According to Shelter Animals Count, in Q1’23, total community intakes into animal shelters increased +3% while outflows (which accounts for adoptions, transfers, return to owner, etc.), only grew at +2%, implying a greater number of animals staying in shelters relative to leaving. The largest driver of shelter outflows has historically been animal adoptions and YTD dog adoption rates for Q1 were highest in 2022 (56%) but have since dropped over a point down to 54.8%, while cats have the same adoption rate as 2022 (72%). Additionally, approximately 3.3% more canines entered the shelter system than left in Q1.

RBC Capital points out that within their coverage, names with exposure to pet products include General (GIS), Colgate-Palmolive (CL), Church & Dwight (CHD), and Clorox (CLX).

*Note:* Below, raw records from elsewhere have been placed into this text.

Global Instance Option_eq_dec : EqDecision Option.
Proof. solve_decision. Defined.
Global Instance RenamableField_eq_dec : EqDecision RenamableField.
Proof. solve_decision. Defined.
Global Instance Options_eq_dec : EqDecision Options.
Proof. solve_decision. Defined.

(** The object spreads of the handlers: [{...tableOptions, sortBy}] and
    the like. *)
Definition withSortBy (o : Options) (s : RenamableField) : Options :=
  mkOptions (verticalTimeAxis o) (Some s) (fixFirstColumn o).

Definition withVerticalTimeAxis (o : Options) (v : bool) : Options :=
  mkOptions v (sortBy o) (fixFirstColumn o).

Definition withFixFirstColumn (o : Options) (v : bool) : Options :=
  mkOptions (verticalTimeAxis o) (sortBy o) v.

(** [a || b] on strings: the empty string is falsy. *)
Definition orElse (a b : string) : string := if bool_decide (a = "") then b else a.

(** The predicate [c => c.internalName === name] of the searches. *)
Definition named (name : string) (c : RenamableField) : bool :=
  bool_decide (internalName c = name).

Section WithTimeFieldDefault.

(** The constant [TIME_FIELD_DEFAULT] of [shared/constants/tableGraph]. *)
Variable TIME_FIELD_DEFAULT : RenamableField.

(** [get fieldOptions()] *)
Definition getFieldOptions (p : Props) : list RenamableField :=
  default [] (fieldOptions p).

Over the last few years, they have all benefited from the surge in pet adoptions and attracting new households to their brands. Even now, within the broader realm of pet products, food and consumables have been the most resilient compared to more discretionary pet supplies. “However, we see slowing pet adoptions as a potential leading indicator for a slowdown in the category. In tracked channels, the pet category is still up low double digits in recent months but has slowed from +mid-teens growth in late 2022-early 23. Numerator Insights data also suggests a moderation in household penetration and buy rate in recent months, both are still positive Y/Y which can’t be said for all categories. General Mills also called out mobility as a headwind for subcategories like treats/wet food with consumers spending less time at home. With that being said, we still see a longer-term continuation of the “Humanization of Pets” with many millennial families delaying family formation with pets acting as their surrogate child. And while consumers are still willing to spend on their pets, the economic reality of the current environment could cause consumers to trade down.”